Experiments that consisted of incubation of Trypanosoma cruzi-sensitized lymphocytes derived from chronically infected rabbits and from rabbits repeatedly immunized with a small particle or membrane fraction derived from homogenates of T. cruzi forms, showed destruction of allogeneic, parasitized and nonparasitized heart cells in vitro. Mononuclear cells collected from peripheral blood were incubated for 1 h at 37°C to isolate the lymphocytes. Following incubation, over 99% of the cells in the supernate were lymphocytes, which were utilized in these experiments. At the start of these experiments, 70–80% of the sensitized lymphocytes were unattached, small and round, with sparse filipodia. In the ensuing hours, marked heart cell destruction, similar to that seen in an active lesion when lymphocytes invade heart tissue, were observed. After 18 h incubation, about 65–70% of the lymphocytes were attached, larger, and rough surfaced.

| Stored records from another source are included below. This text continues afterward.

(* ===== verification/RocksProps.v ===== *)
(** The RocksDB backend as a log store: which key-value pairs represent a log,
    and that every operation of [RocksBackend] that touches the log implements the
    operation on the abstract log. *)
From Stdlib Require Import Strings.String.
From stdpp Require Import base tactics list gmap.
From Stdlib Require Import ZArith Lia Strings.Byte.
From S2P Require Import Prelude RaftTypes World Quorum Net WriteSupp Entry Log Election Append Leader ClientReq Apply Server Steps LogProps PosixBackend RocksKeys RocksBackend RocksRecovery RocksBulk LogStore.
Local Open Scope Z_scope.
Local Open Scope raft_scope.

(** ** Write batches *)
Definition touches (op : wb_op) (k : bytes) : bool :=
  match op with
  | rocksdb_writebatch_put key _ | rocksdb_writebatch_delete key => bool_decide (k = key)
  | rocksdb_writebatch_delete_range a b => negb (bytes_ltb k a) && bytes_ltb k b
  | _ => false
  end.

Lemma wb_run_untouched ops f k :
  Forall (fun op => touches op k = false) ops -> wb_run ops f k = f k.
Proof.
  intros H. revert f. induction H as [|op ops Hop _ IH]; intros f; [done|].
  change (wb_run (op :: ops) f k) with (wb_run ops (wb_apply f op) k). rewrite IH.
  destruct op; simpl in *; try done; by rewrite Hop.
Qed.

Inhibition of monocyte migration tests, each in the presence of the antigens of subcellular fractions of T. cruzi organisms and of allogeneic heart myofibers, indicated the presence of a cross-reacting antigen common to both the parasite and the heart in the small particle or membrane fractions. The particulate antigens of the 30,000 g, 35-min fraction of heart muscle gave rise to inhibition of monocyte migration as did the counterpart fraction derived from T. cruzi organisms.
The destruction of nonparasitized target heart cells by T. cruzi-sensitized lymphocytes is an in vitro model of the chronic myocarditis of Chagas' disease, and the recognition of cross-reactive antigens of the host cell by T. cruzi-sensitized lymphocytes is believed to be the pathogenic basis for subsequent tissue injury in the chronic phase of this disease.